L’industria automobilistica sta cambiando radicalmente. Al Consumer Electronics Show (CES) del 2026 a Las Vegas, le case automobilistiche tradizionali erano in gran parte assenti, sostituite da aziende che spingevano l’“intelligenza artificiale fisica” – l’integrazione dell’intelligenza artificiale nel mondo fisico attraverso robotica, sistemi autonomi e hardware avanzato. Questa tendenza indica un importante riallineamento, in cui le aziende di software e robotica stanno ora guidando l’innovazione invece delle tradizionali case automobilistiche.
Lo spostamento dell’attenzione: dalle automobili ai robot
Per anni, il CES è stato un campo di battaglia per la tecnologia automobilistica. Ma quest’anno la narrativa dominante non riguardava le automobili; si trattava di robot. Hyundai, ad esempio, ha presentato una vasta esposizione di robot della sua filiale Boston Dynamics, tra cui l’umanoide Atlas e un robot di ricarica per veicoli elettrici. Altre aziende, come Mobileye, stanno raddoppiando gli sforzi: recentemente hanno acquisito una startup di robotica umanoide per 900 milioni di dollari, nonostante lo scetticismo sulla fattibilità immediata della tecnologia. Il co-fondatore di Mobileye, Amnon Shashua, ha paragonato l’attuale ciclo di hype agli albori di Internet, sostenendo che, sebbene possa verificarsi una sopravvalutazione, il dominio sottostante è fondamentalmente reale.
Questo perno non riguarda solo i robot; si tratta di una fuga dell’intelligenza artificiale dal regno digitale per incorporarsi nei sistemi fisici. Il CEO di Nvidia Jensen Huang si riferisce a questo come “AI fisica”, che comprende veicoli autonomi, droni, macchinari industriali e persino dispositivi indossabili. La chiave sono i modelli di intelligenza artificiale combinati con sensori, telecamere e attuatori che consentono a queste macchine di percepire e interagire con il mondo reale.
Pressione geopolitica e preoccupazioni sulla catena di fornitura
Anche la crescente influenza delle case automobilistiche cinesi sta rimodellando il panorama. L’ex presidente Trump ha segnalato la disponibilità ad accogliere le aziende cinesi nel mercato statunitense, una posizione incontrata la resistenza di gruppi industriali come l’Alliance for Automotive Innovation. Le normative esistenti, inclusa una norma del Bureau of Industry and Security del 2025, attualmente limitano le importazioni di veicoli connessi collegati alla Cina o alla Russia, ma le pressioni geopolitiche potrebbero cambiare la situazione.
Nel frattempo, il Canada sta riducendo le tasse di importazione sui veicoli elettrici cinesi, segnalando un approccio diverso. Esperti di sicurezza, come Avery Ash di SAFE, avvertono che consentire alle case automobilistiche cinesi di entrare negli Stati Uniti potrebbe compromettere la sicurezza nazionale e invertire i progressi nella messa in sicurezza delle catene di approvvigionamento critiche.
Accordi e sviluppi chiave
Diversi accordi significativi hanno evidenziato questo cambiamento:
- Nvidia ha lanciato Alpamayo, modelli di intelligenza artificiale progettati per fornire ai veicoli autonomi capacità decisionali “simili a quelle umane”.

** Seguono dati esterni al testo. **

(** C6: for a POST that reaches the upstream call, the system instruction
    sent is the caller's [system], an empty line, the line
    "Long-term memory:" and the caller's [memory]; for "S" and "M" it is the
    four lines written out below. *)
Theorem relay_system_instruction :
  forall (request : Request) (env : Env)
         (upstream : GeminiRequest -> option GeminiResponse)
         (payload : RequestPayload),
    method request = "POST" ->
    json request = Some payload ->
    truthy_opt (GEMINI_API_KEY env) = true ->
    exists call,
      fst (fetch request env upstream) = [call]
      /\ systemInstruction call
         = [Text (system payload ++ LF ++ LF ++ "Long-term memory:" ++ LF
                  ++ memory payload)]
      /\ (system payload = "S" -> memory payload = "M" ->
          systemInstruction call = [Text "S

Long-term memory:
M"]).
Proof.
  intros request env upstream payload Hm Hj Hk.
  exists (buildUpstream payload env).
  rewrite (fetch_post _ _ upstream _ Hm Hj Hk).
  cbn [fst buildUpstream systemInstruction]. unfold systemInstructionText.
  repeat split. intros -> ->. reflexivity.
Qed.

Lemma relay_system_instruction_witness :
  exists call,
    fst (fetch example_request example_env example_upstream) = [call]
    /\ systemInstruction call = [Text "S

Long-term memory:
M"]
    /\ contents call
       = [{| g_role := "user"; parts := [Text "hi"] |};
          {| g_role := "model"; parts := [Text "hello"] |};
          {| g_role := "user"; parts := [Text "why?"] |}].
Proof.
  destruct (relay_system_instruction example_request example_env
              example_upstream example_conversation eq_refl eq_refl eq_refl)
    as (call & Hcall & _ & Hsm).
  exists call. split; [exact Hcall|]. split; [exact (Hsm eq_refl eq_refl)|].
  simpl in Hcall. injection Hcall as <-. reflexivity.
Defined.

(** C10: a response of the handler carries the three CORS headers exactly
    when the request is an OPTIONS preflight or a POST answered 200; every
    other response (405, 500 for the missing credential, the relayed
    upstream failure) carries none of them; and the allowed origin is the
    [Origin] of the request, or "*" when the request has none.  These
    responses are given: the preflight is answered 204 with the three
    headers, the POST whose upstream call succeeds with a JSON body is
    answered 200 with them, and the 405, the 500 and the relayed failure are
    answered without. *)
Theorem relay_cors_headers :
  forall (request : Request) (env : Env)
         (upstream : GeminiRequest -> option GeminiResponse),
    (forall r : Response,
        snd (fetch request env upstream) = Returned r ->
        (hasCors r = true <->
         method request = "OPTIONS" \/ (method request = "POST" /\ status r = 200))
        /\ (hasCors r = false ->
            header "Access-Control-Allow-Origin" (headers r) = None
            /\ header "Access-Control-Allow-Methods" (headers r) = None
            /\ header "Access-Control-Allow-Headers" (headers r) = None)
        /\ (hasCors r = true ->
            header "Access-Control-Allow-Origin" (headers r)
            = Some (match Origin request with
                    | Some origin => origin
                    | None => "*"
                    end)))
    /\ (method request = "OPTIONS" ->
        exists r,
          snd (fetch request env upstream) = Returned r
          /\ status r = 204 /\ hasCors r = true
          /\ header "Access-Control-Allow-Origin" (headers r)
             = Some (match Origin request with
                     | Some origin => origin
                     | None => "*"
                     end)
          /\ header "Access-Control-Allow-Methods" (headers r) = Some "POST, OPTIONS"
          /\ header "Access-Control-Allow-Headers" (headers r) = Some "Content-Type")
    /\ (forall payload geminiResponse data,
           method request = "POST" ->
           json request = Some payload ->
           truthy_opt (GEMINI_API_KEY env) = true ->
           upstream (buildUpstream payload env) = Some geminiResponse ->
           ok geminiResponse = true ->
           upstream_json geminiResponse = Some data ->
           exists r,
             snd (fetch request env upstream) = Returned r
             /\ status r = 200 /\ hasCors r = true
             /\ header "Access-Control-Allow-Origin" (headers r)
                = Some (match Origin request with
                        | Some origin => origin
                        | None => "*"
                        end)
             /\ header "Access-Control-Allow-Methods" (headers r)
                = Some "POST, OPTIONS"
             /\ header "Access-Control-Allow-Headers" (headers r)
                = Some "Content-Type")
    /\ (method request <> "OPTIONS" -> method request <> "POST" ->
        exists r,
          snd (fetch request env upstream) = Returned r
          /\ status r = 405 /\ headers r = [] /\ hasCors r = false)
    /\ (forall payload,
           method request = "POST" ->
           json request = Some payload ->
           truthy_opt (GEMINI_API_KEY env) = false ->
           exists r,
             snd (fetch request env upstream) = Returned r
             /\ status r = 500 /\ headers r = [] /\ hasCors r = false)
    /\ (forall payload geminiResponse,
           method request = "POST" ->
           json request = Some payload ->
           truthy_opt (GEMINI_API_KEY env) = true ->
           upstream (buildUpstream payload env) = Some geminiResponse ->
           ok geminiResponse = false ->
           constructible (upstream_status geminiResponse)
                         (TextBody (upstream_text geminiResponse)) = true ->
           exists r,
             snd (fetch request env upstream) = Returned r
             /\ status r = upstream_status geminiResponse
             /\ headers r = [] /\ hasCors r = false).
Proof.
  intros request env upstream.
  split; [|split; [|split; [|split; [|split]]]].
  - intros r. unfold fetch.
    destruct (String.eqb_spec (method request) "OPTIONS") as [Ho|Ho].
    { cbn [snd]. intros H. injection H as <-. repeat split; auto; discriminate. }
    destruct (String.eqb_spec (method request) "POST") as [Hp|Hp]; cbn [negb].
    2:{ cbn [snd]. intros H. injection H as <-.
        repeat split; try discriminate; try reflexivity.
        intros [H|[H _]]; contradiction. }
    destruct (json request) as [payload|]; [|discriminate].
    destruct (truthy_opt (GEMINI_API_KEY env)); cbn [negb].
    2:{ cbn [snd]. intros H. injection H as <-.
        repeat split; try discriminate; try reflexivity.
        intros [H|[_ H]]; [contradiction|discriminate]. }
    destruct (upstream (buildUpstream payload env)) as [g|]; [|discriminate].
    destruct (ok g) eqn:Hok; cbn [negb].
    + destruct (upstream_json g) as [data|]; [|discriminate].
      cbn [snd]. intros H. injection H as <-.
      repeat split; auto; discriminate.
    + destruct (constructible (upstream_status g) (TextBody (upstream_text g)));
        [|discriminate].
      cbn [snd]. intros H. injection H as <-.
      repeat split; try discriminate; try reflexivity.
      intros [H|[_ H]]; [contradiction|]. cbn [status] in H.
      unfold ok in Hok. rewrite H in Hok. discriminate.
  - intros Hm. unfold fetch. rewrite Hm. cbn [String.eqb Ascii.eqb Bool.eqb snd].
    eexists. split; [reflexivity|].
    unfold corsHeaders. destruct (Origin request); repeat split.
  - intros payload g data Hm Hj Hk Hu Hok Hd.
    rewrite (fetch_post _ _ upstream _ Hm Hj Hk), Hu, Hok, Hd. cbn [snd].
    eexists. split; [reflexivity|].
    unfold corsHeaders. destruct (Origin request); repeat split.
  - intros Ho Hp. unfold fetch.
    apply String.eqb_neq in Ho, Hp. rewrite Ho, Hp. cbn [negb snd].
    eexists. repeat split.
  - intros payload Hm Hj Hk. unfold fetch. rewrite Hm, Hj, Hk.
    change ("POST" =? "OPTIONS")%string with false.
    change ("POST" =? "POST")%string with true. cbn [negb snd].
    eexists. repeat split.
  - intros payload g Hm Hj Hk Hu Hok Hc.
    rewrite (fetch_post _ _ upstream _ Hm Hj Hk), Hu, Hok, Hc. cbn [snd].
    eexists. repeat split.
Qed.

- Uber ha presentato un nuovo robotaxi sviluppato in collaborazione con Lucid e Nuro.
- Mobileye ha acquisito Mentee Robotics per 900 milioni di dollari, segnalando il proprio impegno nel campo della robotica umanoide.
Altre mosse degne di nota includono l’acquisizione da parte di Allegiant di Sun Country Airlines per 1,5 miliardi di dollari, l’acquisizione di Flibco da parte di Flix, il finanziamento di serie B di JetZero da 175 milioni di dollari e la vendita da parte di Luminar della sua attività lidar per soli 22 milioni di dollari, evidenziando la natura volatile del mercato tecnologico.
Cambiamenti normativi e prospettive future
Il governatore di New York Kathy Hochul sta pianificando una legislazione per legalizzare i robotaxi in tutto lo stato (esclusa la città di New York), espandendo i programmi pilota esistenti. Nel frattempo, Tesla sta passando a un modello di abbonamento per il suo software Full Self-Driving, abbandonando l’opzione del canone una tantum.
La convergenza di intelligenza artificiale, robotica e cambiamenti geopolitici sta rimodellando i settori dei trasporti e della tecnologia. Il predominio dell’intelligenza artificiale fisica non è solo una montatura; è un cambiamento fondamentale che ridefinirà il modo in cui operano i veicoli, le macchine e persino la vita quotidiana. I prossimi anni saranno definiti dal modo in cui queste tecnologie matureranno, si integreranno e affronteranno paesaggi normativi in evoluzione.